What is being asked
Below are some entries. Work out how many of their lines hold the word "level", and write that number alone.

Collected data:
=== Begin Enclosure ===
(** * isov: five-channel voltage-to-frequency driver (src/isov.c)

    A shallow embedding of the interrupt handler [vcf_isr], the file
    operations [isov_misc_read] and [isov_misc_write] and the part of
    [isov_init] that fills the interrupt table, followed by the properties
    of the edge handler and of the text snapshot.

    C integers are [Z] with the wrap-around of their type written out.
    The module's globals and function statics form the record [machine];
    code runs in a state monad that also reports a fault (a division by
    zero, an access outside an array). *)

From Stdlib Require Import ZArith Lia Ascii String List.
From stdpp Require Import base list.
Import ListNotations.
Local Open Scope Z_scope.

(** ** C integer types *)

Definition wrap_unsigned (w x : Z) : Z := x mod 2 ^ w.
Definition wrap_signed (w x : Z) : Z := (x + 2 ^ (w - 1)) mod 2 ^ w - 2 ^ (w - 1).

Definition to_u32 : Z -> Z := wrap_unsigned 32.   (* u32, unsigned int *)
Definition to_int : Z -> Z := wrap_signed 32.     (* int *)
Definition to_u64 : Z -> Z := wrap_unsigned 64.   (* unsigned long long *)
Definition to_s64 : Z -> Z := wrap_signed 64.     (* long long, loff_t *)

(** [size_t] is [unsigned int] on a 32-bit kernel and [unsigned long] (64
    bits) on a 64-bit one; [loff_t] is [long long] on both. *)
Inductive data_model : Set := ILP32 | LP64.

Definition size_bits (dm : data_model) : Z :=
  match dm with ILP32 => 32 | LP64 => 64 end.

Definition to_size_t (dm : data_model) : Z -> Z := wrap_unsigned (size_bits dm).
Definition to_ssize_t (dm : data_model) : Z -> Z := wrap_signed (size_bits dm).

(** The value of [a - b] for [a : size_t] and [b : loff_t] after the usual
    arithmetic conversions: computed in [long long] where that type holds
    every [size_t] (ILP32), in [unsigned long long] otherwise (LP64). *)
Definition sub_size_loff (dm : data_model) (a b : Z) : Z :=
  match dm with
  | ILP32 => to_s64 (a - b)
  | LP64 => to_u64 (a - b)
  end.

(** Error numbers of <linux/errno.h>. *)
Definition EFAULT : Z := 14.
Definition ENODEV : Z := 19.
Definition EINVAL : Z := 22.
Definition ENODATA : Z := 61.

Inductive irqreturn_t : Set := IRQ_NONE | IRQ_HANDLED | IRQ_WAKE_THREAD.

(** ** Module state *)

Record machine : Type := Machine {
  vcf_irqs : list Z;            (* static int vcf_irqs[5] *)
  last_pulse_time : list Z;     (* u32 last_pulse_time[5] *)
  calib_coeficients : list Z;   (* static int calib_coeficients[5] *)
  voltages : list Z;            (* static int voltages[5] *)
  time_diff : Z;                (* static u32 time_diff, local to vcf_isr *)
  txt_buffer : list ascii;      (* static char txt_buffer[256], local to isov_misc_read *)
  timer_reads : nat             (* how often the timer register has been read *)
}.

Definition NUL : ascii := Ascii.zero.

Definition init_machine : machine :=
  {| vcf_irqs := [-1; -1; -1; -1; -1];
     last_pulse_time := [0; 0; 0; 0; 0];
     calib_coeficients := [7692308; 7692308; 7692308; 7692308; 7692308];
     voltages := [0; 0; 0; 0; 0];
     time_diff := 0;
     txt_buffer := replicate 256 NUL;
     timer_reads := 0 |}.

Definition set_vcf_irqs (l : list Z) (s : machine) : machine :=
  Machine l (last_pulse_time s) (calib_coeficients s) (voltages s)
          (time_diff s) (txt_buffer s) (timer_reads s).
Definition set_last_pulse_time (l : list Z) (s : machine) : machine :=
  Machine (vcf_irqs s) l (calib_coeficients s) (voltages s)
          (time_diff s) (txt_buffer s) (timer_reads s).
Definition set_voltages (l : list Z) (s : machine) : machine :=
  Machine (vcf_irqs s) (last_pulse_time s) (calib_coeficients s) l
          (time_diff s) (txt_buffer s) (timer_reads s).
Definition set_time_diff (v : Z) (s : machine) : machine :=
  Machine (vcf_irqs s) (last_pulse_time s) (calib_coeficients s) (voltages s)
          v (txt_buffer s) (timer_reads s).
Definition set_txt_buffer (b : list ascii) (s : machine) : machine :=
  Machine (vcf_irqs s) (last_pulse_time s) (calib_coeficients s) (voltages s)
          (time_diff s) b (timer_reads s).
Definition set_timer_reads (n : nat) (s : machine) : machine :=
  Machine (vcf_irqs s) (last_pulse_time s) (calib_coeficients s) (voltages s)
          (time_diff s) (txt_buffer s) n.

(** ** The monad of module code

    A computation maps the module state to the state it leaves and either
    its value or the fault that stopped it.  The state of a stopped
    computation holds the stores made before the fault. *)

Inductive fault : Set := DivByZero | OutOfBounds.

Inductive res (A : Type) : Type :=
| Done (a : A)
| Trap (f : fault).
Arguments Done {A} a.
Arguments Trap {A} f.

Definition M (A : Type) : Type := machine -> machine * res A.

Definition ret {A} (a : A) : M A := fun s => (s, Done a).

Definition bind {A B} (m : M A) (k : A -> M B) : M B :=
  fun s =>
    match m s with
    | (s', Done a) => k a s'
    | (s', Trap f) => (s', Trap f)
    end.

Definition raise {A} (f : fault) : M A := fun s => (s, Trap f).

Notation "'let*' x ':=' m 'in' k" := (bind m (fun x => k))
  (at level 10, x name, m at level 100, k at level 200).
Notation "m ';;;' k" := (bind m (fun _ => k))
  (at level 100, k at level 200, right associativity).

Definition get {A} (field : machine -> A) : M A := fun s => (s, Done (field s)).
Definition modify (f : machine -> machine) : M unit := fun s => (f s, Done tt).

(** Reading and writing element [i] of one of the arrays. *)
Definition load (arr : machine -> list Z) (i : nat) : M Z :=
  fun s =>
    match arr s !! i with
    | Some v => (s, Done v)
    | None => (s, Trap OutOfBounds)
    end.

Definition store (arr : machine -> list Z) (upd : list Z -> machine -> machine)
    (i : nat) (v : Z) : M unit :=
  fun s =>
    if decide (i < length (arr s))%nat
    then (upd (<[i := v]> (arr s)) s, Done tt)
    else (s, Trap OutOfBounds).

(** [ioread32(timer)]: the free-running 1 MHz counter.  [timer k] is the
    value the register shows at the [k]-th read since the module was loaded. *)
Definition ioread32 (timer : nat -> Z) : M Z :=
  fun s => (set_timer_reads (S (timer_reads s)) s, Done (to_u32 (timer (timer_reads s)))).

(** Unsigned division of C: dividing by zero is a fault. *)
Definition udiv (a b : Z) : M Z :=
  if b =? 0 then raise DivByZero else ret (a / b).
=== End Enclosure ===
Problem solution
2